Medicine has always wrestled with its central purpose. Is it defined by the pursuit of cure-eradicating disease, extending life, and restoring function-or is it equally, if not more, about relieving suffering, even when cure is impossible? This question has resurfaced in modern practice, especially as physicians encounter chronic illnesses, aging populations, and end-of-life care. The balance between cure and comfort lies at the very heart of our profession.

The historical roots of medicine suggest that both cure and relief of suffering were always present. Hippocrates emphasized  "to cure sometimes, to relieve often, to comfort always." This aphorism captures an enduring truth: medicine cannot promise cures for every condition, but it can promise compassion and relief. The physician's role is not diminished by the impossibility of cure; it is transformed. A doctor who cannot cure still carries immense responsibility to heal in another sense-through alleviation of pain and the preservation of dignity.

Research reinforces the importance of this dual mission. A 2019 systematic review on patient priorities in healthcare found that quality of life and relief from pain often ranked as highly-or higher-than clinical outcomes like survival. Patients facing cancer, for example, reported valuing the ability to spend meaningful time with family more than aggressive treatments that offered little extension of life. These insights challenge a cure-centric model and remind physicians that suffering is not only physical but also existential, social, and spiritual.

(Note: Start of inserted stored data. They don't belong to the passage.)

(* ===== verification/KernelFrame.v ===== *)
(** * What the kernel's parts leave alone

    Frames for the operations of [Memory], [Iommu] and [Device]: which fields
    of the kernel and which physical memory they can change. *)

From S2P Require Import Prelude Bytes CMem Abi Kernel Memory Space Arguments Ipc Acpi Iommu Device Core IpcInv.

Section Frame.
Context {H : Type} `{LO : LayoutOk} `{HW : Hardware H}.
Implicit Types (k : Kernel H).

(** ** Device operations *)

(** A task but for what it knows of its device. *)
Definition dev_task (t t' : Task) : Prop :=
  exists io bdf fault modern, t' = t <| t_device_io := io |> <| device_bdf := bdf |> <| device_fault := fault |> <| device_modern := modern |>.

(** No byte of the page pool changed. *)
Definition same_pool k k' : Prop := forall a, pool <= a < pool + POOL_BYTES -> memory k' a = memory k a.

(** What the device code relies on: the active function is on bus zero, the
    firmware's page directory is not in the pool. *)
Definition fixed k : Prop :=
  (active_bdf (iommu k) = UINT32_MAX \/ 0 <= active_bdf (iommu k) < 256) /\
  (truthy (mmio_ready k) = true -> apart (boot_mmio_pd k) 4096 pool POOL_BYTES).

Record framed k k' : Prop := {
  fr_tasks : length (tasks k') = length (tasks k);
  fr_task : forall ti, dev_task (task k ti) (task k' ti);
  fr_endpoints : endpoints k' = endpoints k;
  fr_owner : owner k' = owner k;
  fr_current : current k' = current k /\ ticks k' = ticks k /\ next_pid k' = next_pid k;
  fr_boot : boot_cr3 k' = boot_cr3 k /\ live_cr3 k' = live_cr3 k /\ bundle_phys k' = bundle_phys k /\ bundle_bytes k' = bundle_bytes k;
  fr_mmio : mmio_ready k' = mmio_ready k /\ boot_mmio_pd k' = boot_mmio_pd k;
  fr_device : device_owner k' = device_owner k;
  fr_pool : same_pool k k'
}.

Definition dev_step k k' : Prop := fixed k -> framed k k' /\ fixed k'.

Lemma dev_task_refl t : dev_task t t.
Proof. by exists (t_device_io t), (device_bdf t), (device_fault t), (device_modern t); destruct t. Qed.

Lemma dev_task_trans t1 t2 t3 : dev_task t1 t2 -> dev_task t2 t3 -> dev_task t1 t3.
Proof. intros (?&?&?&?&->) (a&b&c&d&->). by exists a, b, c, d. Qed.

#[export] Instance framed_preorder : PreOrder framed.
Proof.
  split; [intros k; constructor; try done; intros; apply dev_task_refl|].
  intros k1 k2 k3 [A1 A2 A3 A4 (A51 & A52 & A53) (A61 & A62 & A63 & A64) (A71 & A72) A8 A9]
    [B1 B2 B3 B4 (B51 & B52 & B53) (B61 & B62 & B63 & B64) (B71 & B72) B8 B9].
  constructor; try (repeat split; congruence).
  - intros ti. by apply dev_task_trans with (task k2 ti).
  - intros a Ha. by rewrite B9, A9.
Qed.

#[export] Instance dev_step_preorder : PreOrder dev_step.
Proof.
  split; [intros k Hf; done|]. intros k1 k2 k3 A B Hf. destruct (A Hf) as [F1 Hf2]. destruct (B Hf2) as [F2 Hf3].
  split; [by transitivity k2|done].
Qed.

(** *** Automation: lemmas say that an operation extends a device step, and
    [dev_run] follows the code with them. *)

Lemma dev_field k0 k k' : tasks k' = tasks k -> endpoints k' = endpoints k -> owner k' = owner k -> current k' = current k ->
  ticks k' = ticks k -> next_pid k' = next_pid k -> boot_cr3 k' = boot_cr3 k -> live_cr3 k' = live_cr3 k ->
  bundle_phys k' = bundle_phys k -> bundle_bytes k' = bundle_bytes k -> mmio_ready k' = mmio_ready k ->
  boot_mmio_pd k' = boot_mmio_pd k -> device_owner k' = device_owner k -> same_pool k k' ->
  (fixed k -> active_bdf (iommu k') = UINT32_MAX \/ 0 <= active_bdf (iommu k') < 256) ->
  dev_step k0 k -> dev_step k0 k'.
Proof.
  intros E1 E2 E3 E4 E5 E6 E7 E8 E9 E10 E11 E12 E13 Hp Ha Hs. transitivity k; [done|]. intros Hf. split.
  - constructor; try done; try congruence. intros ti. unfold task. rewrite E1. apply dev_task_refl.
  - split; [by apply Ha|]. rewrite E11, E12. apply Hf.
Qed.

Lemma dev_if k0 (b : bool) k k' : dev_step k0 k -> dev_step k0 k' -> dev_step k0 (if b then k else k').
Proof. by destruct b. Qed.

Lemma dev_if2 {A} k0 (b : bool) (x y : A * Kernel H) : dev_step k0 x.2 -> dev_step k0 y.2 -> dev_step k0 (if b then x else y).2.
Proof. by destruct b. Qed.

Lemma dev_set_task k0 k ti f : (forall t, dev_task t (f t)) -> dev_step k0 k -> dev_step k0 (set_task ti f k).
Proof.
  intros Hf Hs. transitivity k; [done|]. intros Hx. split; [|done]. constructor; try done; [apply length_set_task|].
  intros tj. rewrite task_set. case_decide as Hd; [destruct Hd as [-> _]; apply Hf|apply dev_task_refl].
Qed.

End Frame.

Create HintDb dev discriminated.
#[export] Hint Constants Opaque : dev.
#[export] Hint Resolve dev_if dev_if2 : dev.
#[export] Hint Extern 1 (dev_step _ (snd (_, _))) => cbn [snd] : dev.
#[export] Hint Extern 1 (dev_step ?k ?k) => reflexivity : dev.

Ltac dev_plain := intros; eapply dev_field; [..|eassumption]; try done; by intros [].

(** Follow lets and tests from the outside in. *)
Ltac dev_run :=
  repeat (cbn [fst snd];
    match goal with
    | |- _ _ (snd (if ?b then _ else _)) => destruct b
    | |- _ _ (if ?b then _ else _) => destruct b
    | |- _ _ (snd (match ?e with (_, _) => _ end)) => is_var e; destruct e
    | |- ?R ?k0 (snd (match ?e with (_, _) => _ end)) =>
        let Hs := fresh "Hs" in
        assert (Hs : R k0 (snd e)) by eauto 8 with dev;
        destruct e as [? ?]; cbn [snd] in Hs
    | |- ?R ?k0 (match ?e with (_, _) => _ end) =>
        let Hs := fresh "Hs" in
        assert (Hs : R k0 (snd e)) by eauto 8 with dev;
        destruct e as [? ?]; cbn [snd] in Hs
    end); cbn [fst snd]; eauto 12 with dev.

Section Devices.
Context {H : Type} `{LO : LayoutOk} `{HW : Hardware H}.
Implicit Types (k : Kernel H).

Lemma dev_outb k0 k p v : dev_step k0 k -> dev_step k0 (outb_ p v k).
Proof. dev_plain. Qed.
Lemma dev_outw k0 k p v : dev_step k0 k -> dev_step k0 (outw_ p v k).
Proof. dev_plain. Qed.
Lemma dev_outl k0 k p v : dev_step k0 k -> dev_step k0 (outl_ p v k).
Proof. dev_plain. Qed.
Lemma dev_w32 k0 k p v : dev_step k0 k -> dev_step k0 (w32 p v k).
Proof. dev_plain. Qed.
Lemma dev_w64 k0 k p v : dev_step k0 k -> dev_step k0 (w64 p v k).
Proof. dev_plain. Qed.
Lemma dev_serial k0 k s : dev_step k0 k -> dev_step k0 (serial s k).
Proof. dev_plain. Qed.
Lemma dev_set_mode k0 k m : dev_step k0 k -> dev_step k0 (set_mode m k).
Proof. dev_plain. Qed.

#[local] Hint Resolve dev_outb dev_outw dev_outl dev_w32 dev_w64 dev_serial dev_set_mode : dev.

Ltac dev_read := intros; cbn; match goal with |- context [let (_, _) := ?e in _] => destruct e end; dev_plain.

Lemma dev_inb k0 k p : dev_step k0 k -> dev_step k0 (inb_ p k).2.
Proof. unfold inb_. dev_read. Qed.
Lemma dev_inw k0 k p : dev_step k0 k -> dev_step k0 (inw_ p k).2.
Proof. unfold inw_. dev_read. Qed.
Lemma dev_inl k0 k p : dev_step k0 k -> dev_step k0 (inl_ p k).2.
Proof. unfold inl_. dev_read. Qed.
Lemma dev_r32 k0 k p : dev_step k0 k -> dev_step k0 (r32 p k).2.
Proof. unfold r32. dev_read. Qed.
Lemma dev_r64 k0 k p : dev_step k0 k -> dev_step k0 (r64 p k).2.
Proof. unfold r64. dev_read. Qed.
#[local] Hint Resolve dev_inb dev_inw dev_inl dev_r32 dev_r64 : dev.

Lemma dev_poll n test k0 : (forall k, dev_step k0 k -> dev_step k0 (test k).2) -> forall k, dev_step k0 k -> dev_step k0 (poll n test k).2.
Proof.
  intros Ht. induction n as [|n IH]; intros k Hs; simpl; [done|]. specialize (Ht k Hs). destruct (test k) as [[] k1]; [done|]. by apply IH.
Qed.
Lemma dev_wait32 k0 k off mask v : dev_step k0 k -> dev_step k0 (wait32 off mask v k).2.
Proof. intros. apply dev_poll; [|done]. intros. dev_run. Qed.
Lemma dev_wait64 k0 k off mask : dev_step k0 k -> dev_step k0 (wait64 off mask k).2.
Proof. intros. apply dev_poll; [|done]. intros. dev_run. Qed.
#[local] Hint Resolve dev_wait32 dev_wait64 : dev.

Lemma dev_invalidate k0 k : dev_step k0 k -> dev_step k0 (iommu_invalidate k).2.
Proof. intros. unfold iommu_invalidate, invalidate_fail. dev_run. Qed.
#[local] Hint Resolve dev_invalidate : dev.

(** *** Writes outside the pool *)

Lemma write_apart m a bs x : apart a (zlen bs) pool POOL_BYTES -> pool <= x < pool + POOL_BYTES -> mwrite m a bs x = m x.
Proof. unfold apart. intros Ha Hx. apply mwrite_out. lia. Qed.

Lemma store_apart m t i v x : apart t 4096 pool POOL_BYTES -> 0 <= i < 512 -> pool <= x < pool + POOL_BYTES ->
  store64 m (slot64 t i) v x = m x.
Proof. unfold apart, slot64. intros Ha Hi Hx. apply mwrite_out. rewrite zlen_le_bytes. lia. Qed.

Lemma dev_memory k0 k f : (forall a, pool <= a < pool + POOL_BYTES -> f (memory k) a = memory k a) ->
  dev_step k0 k -> dev_step k0 (k <| memory ::= f |>).
Proof. intros Hf Hs. eapply dev_field; [..|exact Hs]; try done. by intros []. Qed.

Lemma dev_store k0 k t i v : apart t 4096 pool POOL_BYTES -> 0 <= i < 512 -> dev_step k0 k -> dev_step k0 (store (slot64 t i) v k).
Proof. intros Ht Hi. apply (dev_memory k0 k (fun m => store64 m (slot64 t i) v)). intros. by apply store_apart. Qed.

Lemma sf_vtd_tables_apart m bdf physical x : 0 <= bdf -> pool <= x < pool + POOL_BYTES ->
  (sf_vtd_tables vtd_tables vtd_tables bdf physical m).2 x = m x.
Proof.
  intros Hb Hx. pose proof vtd_apart as Hv. unfold sf_vtd_tables. destruct (_ || _) eqn:Hc; [done|]. cbn [snd].
  apply orb_false_elim in Hc as [_ Hc]. apply Z.leb_gt in Hc.
  assert (A : forall off, 0 <= off <= 16384 -> apart (vtd_tables + off) 4096 pool POOL_BYTES) by (unfold apart in *; lia).
  match goal with |- loop _ _ ?m1 _ = _ => assert (E : m1 x = m x) end.
  { unfold VTD_CONTEXT, VTD_LEVEL3, VTD_LEVEL2, VTD_LEVEL1. rewrite !store_apart; try (apply A; lia); try done; try lia.
    - rewrite write_apart; [done| |done]. by rewrite zlen_fill by done.
    - replace vtd_tables with (vtd_tables + 0) by lia. apply A. lia. }
  apply (loop_inv (fun _ m' => m' x = m x)); [done|]. intros i m' Hi IH. rewrite store_apart; [done|apply A; sflia| |done].
  change (Z.to_nat (SF_DMA_BYTES / 4096)) with 16%nat in Hi. lia.
Qed.

Lemma dev_iommu_grant k0 k bdf physical : 0 <= bdf -> dev_step k0 k -> dev_step k0 (iommu_grant bdf physical k).2.
Proof.
  intros Hb Hs. unfold iommu_grant. destruct (_ =? 0); [done|]. destruct (_ || _); [done|].
  destruct (Z.leb_spec 256 bdf); [done|]. cbn [orb]. destruct (negb _); [done|].
  pose proof (sf_vtd_tables_apart (memory k) bdf physical) as Hm. destruct (sf_vtd_tables _ _ _ _ _) as [r m].
  assert (Hs1 : dev_step k0 (k <| memory := m |>)) by (apply (dev_memory k0 k (fun _ => m)); auto).
  dev_run. eapply dev_field; [..|eassumption]; try done. intros _. right. simpl. lia.
Qed.

Lemma dev_iommu_revoke k0 k bdf : dev_step k0 k -> dev_step k0 (iommu_revoke bdf k).2.
Proof.
  intros Hs. unfold iommu_revoke. destruct (_ =? 0); [done|]. destruct (negb _); [done|]. destruct (Z.eqb_spec (active_bdf (iommu k)) UINT32_MAX); [done|].
  destruct (Z.eqb_spec (active_bdf (iommu k)) bdf) as [<-|]; [|done]. cbn [negb].
  pose proof vtd_apart as Hv. transitivity k; [done|]. intros Hf. pose proof Hf as [[Ha|Ha] _]; [done|]. revert Hf.
  set (k1 := k <| memory ::= _ |>). assert (Hs1 : dev_step k k1).
  { apply dev_memory; [|done]. intros a Hx. apply store_apart; [unfold apart in *; sflia|lia|done]. }
  change (dev_step k (let '(r, k2) := iommu_invalidate k1 in if truthy r then (SF_DEVICE_GONE, k2)
    else (0, k2 <| memory ::= fun m => mwrite m vtd_tables (fill 0 sizeof_SfVtdTables) |>
               <| iommu ::= fun i => i <| active_bdf := UINT32_MAX |> |>)).2).
  dev_run. eapply dev_field; [..|eassumption]; try done; [|by left].
  intros a Hx. apply write_apart; [by rewrite zlen_fill by done|done].
Qed.
#[local] Hint Resolve dev_iommu_grant dev_iommu_revoke : dev.

(** *** [device.c] *)

Lemma dev_config_read k0 k bdf off : dev_step k0 k -> dev_step k0 (config_read bdf off k).2.
Proof. intros. unfold config_read. eauto with dev. Qed.
Lemma dev_config_write k0 k bdf c : dev_step k0 k -> dev_step k0 (config_write_command bdf c k).
Proof. intros. unfold config_write_command. eauto with dev. Qed.
#[local] Hint Resolve dev_config_read dev_config_write : dev.

Lemma dev_pci_read k0 k bdf off : dev_step k0 k -> dev_step k0 (pci_read bdf off k).2.
Proof. intros. unfold pci_read. dev_run. Qed.

Lemma dev_mmio8 k0 k a v : dev_step k0 k -> dev_step k0 (k <| hw ::= fun h => mmio_write8 h a v |>).
Proof. dev_plain. Qed.
Lemma dev_reset_device k0 k ti : dev_step k0 k -> dev_step k0 (reset_device ti k).
Proof. intros. unfold reset_device. apply dev_if; [by apply dev_mmio8|by apply dev_outb]. Qed.
Lemma dev_read_status k0 k ti : dev_step k0 k -> dev_step k0 (read_status ti k).2.
Proof. intros. unfold read_status. apply dev_if2; [|by apply dev_inb]. destruct (mmio_read8 _ _). dev_plain. Qed.
#[local] Hint Resolve dev_reset_device dev_read_status : dev.

Lemma dev_wait_reset n ti k0 : forall k, dev_step k0 k -> dev_step k0 (wait_reset n ti k).2.
Proof. induction n as [|n IH]; intros k Hs; simpl; [done|]. dev_run. Qed.
#[local] Hint Resolve dev_wait_reset : dev.
(* ===== verification/KernelSteps.v ===== *)
(** * The kernel as a sequence of IPC events

    Task creation, death, system calls, scheduling and interrupts of
    [kernel/core.c], each shown to be a sequence of the events of [IpcSafe]. *)

From S2P Require Import Prelude Bytes CMem Abi Sched Arguments Kernel Memory Space Ipc Acpi Iommu Device Core IpcInv IpcCalls IpcSafe KernelFrame.

Section Steps.
Context {H : Type} `{LO : LayoutOk} `{HW : Hardware H}.
Implicit Types (k : Kernel H).

(** ** Steps that IPC does not see *)

Lemma same_ipc_trans t1 t2 t3 : same_ipc t1 t2 -> same_ipc t2 t3 -> same_ipc t1 t3.
Proof. unfold same_ipc. intros (? & ? & ? & ?) (? & ? & ? & ?). repeat split; congruence. Qed.

#[export] Instance env_preorder : PreOrder (env_step (H:=H)).
Proof.
  split; [by repeat split|]. intros k1 k2 k3 (L1 & E1 & T1) (L2 & E2 & T2). split; [congruence|]. split; [congruence|].
  intros ti. by apply same_ipc_trans with (task k2 ti).
Qed.

(** Invisible to IPC, with the same capability limits and current task. *)
Record quiet k k' : Prop := {
  q_env : env_step k k';
  q_limit : forall ti, cap_limit (task k' ti) = cap_limit (task k ti);
  q_current : current k' = current k /\ next_pid k' = next_pid k;
  q_frame : forall ti, frame (task k' ti) = frame (task k ti)
}.

#[export] Instance quiet_preorder : PreOrder quiet.
Proof.
  split; [intros k; by constructor|]. intros k1 k2 k3 [E1 L1 [C1 N1] F1] [E2 L2 [C2 N2] F2]. constructor; [by transitivity k2| |split; congruence|].
  - intros ti. by rewrite L2, L1.
  - intros ti. by rewrite F2, F1.
Qed.

Definition calm k k' : Prop := fixed k -> quiet k k' /\ fixed k'.

#[export] Instance calm_preorder : PreOrder calm.
Proof.
  split; [intros k Hf; done|]. intros k1 k2 k3 A B Hf. destruct (A Hf) as [Q1 Hf2]. destruct (B Hf2) as [Q2 Hf3].
  split; [by transitivity k2|done].
Qed.

Lemma framed_quiet k k' : framed k k' -> quiet k k'.
Proof.
  intros [F1 F2 F3 F4 (F5 & _ & F6) _ _ _ _]. constructor; [|intros ti|done|intros ti].
  - split; [done|]. split; [done|]. intros ti. destruct (F2 ti) as (? & ? & ? & ? & ->). done.
  - destruct (F2 ti) as (? & ? & ? & ? & ->). done.
  - destruct (F2 ti) as (? & ? & ? & ? & ->). done.
Qed.

Lemma calm_dev k k' : dev_step k k' -> calm k k'.
Proof. intros Hd Hf. destruct (Hd Hf) as [F Hf']. split; [by apply framed_quiet|done]. Qed.

(** A device operation extends a calm run. *)
Lemma calm_then k0 k k' : calm k0 k -> dev_step k k' -> calm k0 k'.
Proof. intros Hc Hd. transitivity k; [done|by apply calm_dev]. Qed.

Lemma calm_field k0 k k' : tasks k' = tasks k -> endpoints k' = endpoints k -> current k' = current k -> next_pid k' = next_pid k ->
  iommu k' = iommu k -> mmio_ready k' = mmio_ready k -> boot_mmio_pd k' = boot_mmio_pd k -> calm k0 k -> calm k0 k'.
Proof.
  intros E1 E2 E3 En E4 E5 E6 Hc. transitivity k; [done|]. intros Hf. split.
  - constructor; [|intros ti; unfold task; by rewrite E1|done|intros ti; unfold task; by rewrite E1]. split; [by rewrite E1|]. split; [done|]. intros ti. unfold task. by rewrite E1.
  - unfold fixed. rewrite E4, E5, E6. apply Hf.
Qed.

Lemma calm_set_task k0 k ti f : (forall t, same_ipc t (f t) /\ cap_limit (f t) = cap_limit t /\ frame (f t) = frame t) -> calm k0 k -> calm k0 (set_task ti f k).
Proof.
  intros Ht Hc. transitivity k; [done|]. intros Hf. split; [|done]. constructor; [|intros tj|done|intros tj].
  - split; [apply length_set_task|]. split; [done|]. intros tj. rewrite task_set. case_decide as Hd; [destruct Hd as [-> _]; apply Ht|done].
  - rewrite task_set. case_decide as Hd; [destruct Hd as [-> _]; apply Ht|done].
  - rewrite task_set. case_decide as Hd; [destruct Hd as [-> _]; apply Ht|done].
Qed.

Lemma calm_if k0 (b : bool) k k' : calm k0 k -> calm k0 k' -> calm k0 (if b then k else k').
Proof. by destruct b. Qed.
Lemma calm_if2 {A} k0 (b : bool) (x y : A * Kernel H) : calm k0 x.2 -> calm k0 y.2 -> calm k0 (if b then x else y).2.
Proof. by destruct b. Qed.
Lemma calm_loop k0 n f : (forall i k, calm k0 k -> calm k0 (f i k)) -> forall k, calm k0 k -> calm k0 (loop n f k).
Proof. intros Hf k Hk. apply (loop_inv (fun _ k' => calm k0 k')); [done|]. intros. by apply Hf. Qed.

End Steps.

#[export] Hint Resolve calm_if calm_if2 : dev.
#[export] Hint Extern 1 (calm ?k ?k) => reflexivity : dev.
#[export] Hint Extern 1 (calm _ (snd (_, _))) => cbn [snd] : dev.
Ltac calm_plain := intros; eapply calm_field; [..|eassumption]; done.

Section Calm.
Context {H : Type} `{LO : LayoutOk} `{HW : Hardware H}.
Implicit Types (k : Kernel H).

(** *** [memory.c] *)

Lemma calm_store k0 k a v : calm k0 k -> calm k0 (store a v k).
Proof. calm_plain. Qed.
Lemma calm_fill_page k0 k a bs : calm k0 k -> calm k0 (fill_page a bs k).
Proof. calm_plain. Qed.
#[local] Hint Resolve calm_store calm_fill_page : dev.

Lemma calm_page_alloc k0 k p : calm k0 k -> calm k0 (page_alloc p k).2.
Proof.
  intros Hc. unfold page_alloc. destruct (page_owner k p) as [ti|]; [|done]. destruct (_ <=? _); [done|].
  destruct (find_index _ _) as [i|]; [|done]. cbn [snd].
  eapply calm_field; [..|apply (calm_set_task k0 k ti (fun t => t <| page_count ::= fun n => u32 (n + 1) |>)); [done|exact Hc]]; done.
Qed.
#[local] Hint Resolve calm_page_alloc : dev.

Lemma calm_space_new k0 k p : calm k0 k -> calm k0 (space_new p k).2.
Proof.
  intros Hc. unfold space_new. assert (Hk : calm k0 (init_kernel_pd k)) by (apply calm_loop; eauto with dev). dev_run.
Qed.

Lemma calm_next_table k0 k t e c : calm k0 k -> calm k0 (next_table t e c k).2.
Proof. intros Hc. unfold next_table. dev_run. Qed.
#[local] Hint Resolve calm_next_table : dev.

Lemma calm_pte k0 k t v c : calm k0 k -> calm k0 (pte t v c k).2.
Proof.
  intros Hc. unfold pte. destruct (_ || _); [done|]. cbv zeta.
  pose proof (calm_next_table k0 k t (slot64 (Z.land (load64 (memory k) (slot64 (cr3 (task k t)) 0)) ADDRESS_MASK) (Z.shiftr v 30)) c Hc) as H1.
  destruct (next_table _ _ _ _) as [[p2|] k1]; [|done]. cbn [snd] in H1.
  pose proof (calm_next_table k0 k1 t (slot64 p2 (Z.land (Z.shiftr v 21) 511)) c H1) as H2.
  destruct (next_table _ _ _ k1) as [[p1|] k2]; done.
Qed.
#[local] Hint Resolve calm_pte : dev.

Lemma calm_space_map k0 k t v p fl : calm k0 k -> calm k0 (space_map t v p fl k).2.
Proof. intros Hc. unfold space_map. dev_run. Qed.
#[local] Hint Resolve calm_space_map : dev.

Lemma calm_space_map_mmio k0 k t v p : calm k0 k -> calm k0 (space_map_mmio t v p k).2.
Proof. intros Hc. unfold space_map_mmio. dev_run. Qed.

Lemma calm_pages_free k0 k p : calm k0 k -> calm k0 (pages_free p k).
Proof.
  intros Hc. unfold pages_free. apply calm_if; [done|]. apply calm_loop.
  - intros i k1 H1. apply calm_if; [|done]. by apply calm_set_task.
  - apply calm_loop; [|done]. intros i k1 H1. apply calm_if; [|done]. calm_plain.
Qed.

Lemma calm_device_forget k0 k ti : calm k0 k -> calm k0 (device_forget ti k).
Proof. intros Hc. unfold device_forget. apply calm_if; [calm_plain|done]. Qed.

End Calm.

#[export] Hint Resolve calm_store calm_fill_page calm_page_alloc calm_space_new calm_next_table calm_pte calm_space_map
  calm_space_map_mmio calm_pages_free calm_device_forget : dev.

Section Events.
Context {H : Type} `{LO : LayoutOk} `{HW : Hardware H}.
Implicit Types (k : Kernel H).

(** ** Sequences of events *)

Lemma steps_trans k1 k2 k3 : ipc_steps k1 k2 -> ipc_steps k2 k3 -> ipc_steps k1 k3.
Proof. intros A B. induction B as [|k' k'' _ IH Hs]; [done|]. by apply StepsSnoc with k'. Qed.

Lemma steps_one k k' : ipc_step k k' -> ipc_steps k k'.
Proof. intros. eapply StepsSnoc; [apply StepsNil|done]. Qed.

Lemma steps_env k k' : env_step k k' -> ipc_steps k k'.
Proof. intros. by apply steps_one, StepEnv. Qed.

(** A part of the kernel that amounts to events and keeps what devices need. *)
Definition reaches k k' : Prop := fixed k -> ipc_steps k k' /\ fixed k'.

(** The same under the same current task. *)
Definition evolves k k' : Prop := fixed k -> ipc_steps k k' /\ fixed k' /\ current k' = current k.

#[export] Instance reaches_preorder : PreOrder reaches.
Proof.
  split; [intros k Hf; split; [apply StepsNil|done]|]. intros k1 k2 k3 A B Hf. destruct (A Hf) as [S1 Hf2]. destruct (B Hf2) as [S2 Hf3].
  split; [by apply steps_trans with k2|done].
Qed.

Lemma evolves_reaches k k' : evolves k k' -> reaches k k'.
Proof. intros He Hf. by destruct (He Hf) as (? & ? & _). Qed.

#[export] Instance evolves_preorder : PreOrder evolves.
Proof.
  split; [intros k Hf; split; [apply StepsNil|done]|]. intros k1 k2 k3 A B Hf.
  destruct (A Hf) as (S1 & Hf2 & C1). destruct (B Hf2) as (S2 & Hf3 & C2).
  split; [by apply steps_trans with k2|]. split; [done|congruence].
Qed.

Lemma evolves_calm k k' : calm k k' -> evolves k k'.
Proof. intros Hc Hf. destruct (Hc Hf) as [[He _ [Hcu _] _] Hf']. split; [by apply steps_env|done]. Qed.

Lemma fixed_ipc k k' : ipc_frame k k' -> fixed k -> fixed k'.
Proof. intros [_ _ _ (E1 & E2 & E3 & _) _ _]. unfold fixed. by rewrite E1, E2, E3. Qed.

Lemma fixed_set_task i f k : fixed k -> fixed (set_task i f k).
Proof. done. Qed.

(** Setting related tasks to a state on both sides. *)
Lemma env_set_task i f g k k' : env_step k k' -> (forall t t', same_ipc t t' -> same_ipc (f t) (g t')) ->
  env_step (set_task i f k) (set_task i g k').
Proof.
  intros (Hl & He & Ht) Hfg. split; [by rewrite !length_set_task|]. split; [done|]. intros tj. rewrite !task_set, Hl.
  case_decide as Hd; [|apply Ht]. destruct Hd as [-> _]. apply Hfg, Ht.
Qed.

Lemma same_ipc_finish st f t t' : (forall t, same_ipc (finish st t) (f t)) -> same_ipc t t' -> same_ipc (finish st t) (f t').
Proof. intros Hf (E1 & E2 & E3 & E4). destruct (Hf t') as (F1 & F2 & F3 & F4). unfold same_ipc in *. simpl in *. repeat split; congruence. Qed.

Lemma calm_release k0 k ti : calm k0 k -> calm k0 (device_release ti k).2.
Proof. intros. eapply calm_then; [eassumption|]. eauto with dev. Qed.
Lemma in_with_t2 T j i : in_tables (with_t2 T j) i -> i = j \/ in_tables T i.
Proof. intros [?|[?|[[= ->]|?]]]; [right; by left|right; by right; left|by left|right; by right; right; right]. Qed.

Lemma in_with_t1 T b j i : in_tables (with_t1 T b j) i -> i = j \/ in_tables T i.
Proof.
  intros [?|[?|[?|(b' & Hb & E)]]]; [right; by left|right; by right; left|right; by right; right; left|].
  cbn in E. case_decide; [left; congruence|]. right. right. right. right. by exists b'.
Qed.

(** Entries of a tree that is as before but for page [j], which none of its
    leaves maps. *)
Lemma leaf_ok_table k p T T' e : (forall i, private k p T i -> ~ in_tables T' i) -> leaf_ok k p T e -> leaf_ok k p T' e.
Proof.
  intros Hp [->|[He [Hu Hwx Hk]]]; [by left|]. right. split; [done|]. constructor; [done|done|].
  destruct Hk as [i Hi Hf Ho Ht|Hw Hb|Hd Ho|Hx Ho].
  - apply (LeafPrivate _ _ _ _ i); try done. by apply Hp.
  - by apply LeafBundle.
  - by apply LeafDma.
  - by apply LeafMmio.
Qed.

Palliative care illustrates this balance most vividly. Studies have shown that integrating palliative care early in serious illness not only improves quality of life but can also extend survival in some cases. One landmark 2010 trial in the New England Journal of Medicine found that patients with metastatic lung cancer receiving early palliative care lived longer than those receiving standard oncologic treatment alone. This paradox-that focusing on relieving suffering may sometimes extend life-undercuts the false dichotomy between cure and comfort.

Yet modern medicine often leans heavily toward cure, sometimes at the expense of the patient's broader well-being. The proliferation of high-cost technologies, experimental therapies, and aggressive interventions in ICUs may prolong life but can also prolong suffering. Ethical debates arise: are we treating the disease, or the person living with the disease? Physicians must constantly navigate the tension between offering every possible medical option and recognizing when the most humane option is to relieve suffering rather than chase cure.

From the physician's perspective, this dilemma is also deeply personal. Many doctors struggle with the feeling of failure when a patient cannot be cured. But reframing success as alleviating pain, supporting families, and respecting patient values shifts the narrative. The physician's role is not measured solely by survival curves or tumor shrinkage, but by whether the patient feels seen, heard, and relieved of unnecessary suffering. This broader definition of healing offers doctors themselves a more sustainable and humane professional identity.

Ultimately, medicine is not an either/or between cure and comfort-it is both, depending on context. In acute infections, fractures, or reversible conditions, cure may rightly be the priority. In chronic illness, terminal diagnoses, or conditions resistant to therapy, relieving suffering takes precedence. What unites both roles is the doctor's fidelity to the patient's well-being. As Osler reminded us, "The good physician treats the disease; the great physician treats the patient who has the disease." Perhaps the true role of medicine is not to choose between cure and comfort, but to integrate them as inseparable dimensions of healing.